*** INFORMATION PROVIDED ***

(** what is known is known once *)
Lemma knows_once s a b i j : kid_ok s -> knows s a i -> knows s b j -> (i = j <-> genid a = genid b /\ ptr a = ptr b).
Proof.
  intros [mg H] (x & ex & Hx & Gx & Px & <-) (y & ey & Hy & Gy & Py & <-). split.
  - intros E. assert (x = y) as -> by by eapply (i_ids _ _ H). by simplify_eq; split; congruence.
  - intros [Eg Ep]. assert (x = y) as -> by (apply (one_entry s mg x y ex ey H Hx Hy); congruence). by simplify_eq.
Qed.
Lemma knows_range s el i : kid_ok s -> knows s el i -> 1 <= i < next_subid s.
Proof. intros [mg H] (x & ex & Hx & _ & _ & <-). by eapply (i_range _ _ H). Qed.
Lemma knows_dec s el : kid_ok s -> (exists i, knows s el i) \/ (forall i, ~ knows s el i).
Proof.
  intros [mg H]. destruct (mg !! genid el) as [e|] eqn:He.
  - destruct (i_sub _ _ H _ _ He) as (en & m & Hen & Hm & Hin). destruct (m !! (- ptr el)) as [x|] eqn:Ex.
    + apply Hin in Ex as (ex & Hx & Eg & Ep). left. exists (subid ex), x, ex. split_and!; [done|done|lia|done].
    + right. intros i (x & ex & Hx & Eg & Ep & _). assert (m !! (- ptr el) = Some x); [|congruence]. apply Hin. exists ex. split_and!; [done|done|lia].
  - right. intros i (x & ex & Hx & Eg & _). destruct (i_all _ _ H x ex Hx) as [z Hz]. congruence.
Qed.

(** a call that can allocate *)
Record call (s : kid_tree) (el : kid_elem) (x i : Z) (new : bool) (s' : kid_tree) : Prop := {
  cl_ok : kid_ok s';
  cl_id : knows s' el i;
  cl_new : new = true <-> forall j, ~ knows s el j;
  cl_keeps : forall b j, knows s b j -> knows s' b j;
  cl_only : forall b j, knows s' b j -> knows s b j \/ (genid b = genid el /\ ptr b = ptr el);
  cl_next : next_subid s <= next_subid s' <= next_subid s + 1;
  cl_fresh : forall y, y <> x -> entries s !! y = None -> entries s' !! y = None;
}.
Lemma generate_call s el x : kid_ok s -> entries s !! x = None -> addr x -> next_subid s < U32 -> exists i new s', kid_generate_gen (kcmp_by ptr) (Some x) el s = Done (i, new, s') /\ call s el x i new s'.
Proof.
  intros H Hx Ha Hn. destruct (knows_dec s el H) as [[i Hi]|Hno].
  - exists i, false, s. split; [by apply known_id|]. split; try done; [|by left|lia]. split; [done|]. intros Hno. by destruct (Hno i).
  - destruct (new_id s el x H Hno Hx Ha Hn) as (s' & E & Hok & Hg & Hnext). pose proof (grown_learned s s' x el Hg) as Hl. exists (next_subid s), true, s'. split; [done|]. split; try done; [| | |lia|].
    + apply Hl. right. by split_and!.
    + intros b j Hj. apply Hl. by left.
    + intros b j Hj. apply Hl in Hj as [Hj|(? & ? & _)]; [by left|by right].
    + intros y Hy Hnone. destruct (entries s' !! y) as [b|] eqn:E'; [|done]. destruct (gr_old _ _ _ _ _ Hg y b E' Hy) as (a & Ha' & _). congruence.
Qed.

*** End of INFORMATION PROVIDED ***

• [WHAT IS EXPECTED]: Reproduce exactly the lines of the records above from the one with "- intros E." to the one with "(** a call that can allocate *)", both included, and leave out everything else.

• [TASK OUTPUT]:
  - intros E. assert (x = y) as -> by by eapply (i_ids _ _ H). by simplify_eq; split; congruence.
  - intros [Eg Ep]. assert (x = y) as -> by (apply (one_entry s mg x y ex ey H Hx Hy); congruence). by simplify_eq.
Qed.
Lemma knows_range s el i : kid_ok s -> knows s el i -> 1 <= i < next_subid s.
Proof. intros [mg H] (x & ex & Hx & _ & _ & <-). by eapply (i_range _ _ H). Qed.
Lemma knows_dec s el : kid_ok s -> (exists i, knows s el i) \/ (forall i, ~ knows s el i).
Proof.
  intros [mg H]. destruct (mg !! genid el) as [e|] eqn:He.
  - destruct (i_sub _ _ H _ _ He) as (en & m & Hen & Hm & Hin). destruct (m !! (- ptr el)) as [x|] eqn:Ex.
    + apply Hin in Ex as (ex & Hx & Eg & Ep). left. exists (subid ex), x, ex. split_and!; [done|done|lia|done].
    + right. intros i (x & ex & Hx & Eg & Ep & _). assert (m !! (- ptr el) = Some x); [|congruence]. apply Hin. exists ex. split_and!; [done|done|lia].
  - right. intros i (x & ex & Hx & Eg & _). destruct (i_all _ _ H x ex Hx) as [z Hz]. congruence.
Qed.

(** a call that can allocate *)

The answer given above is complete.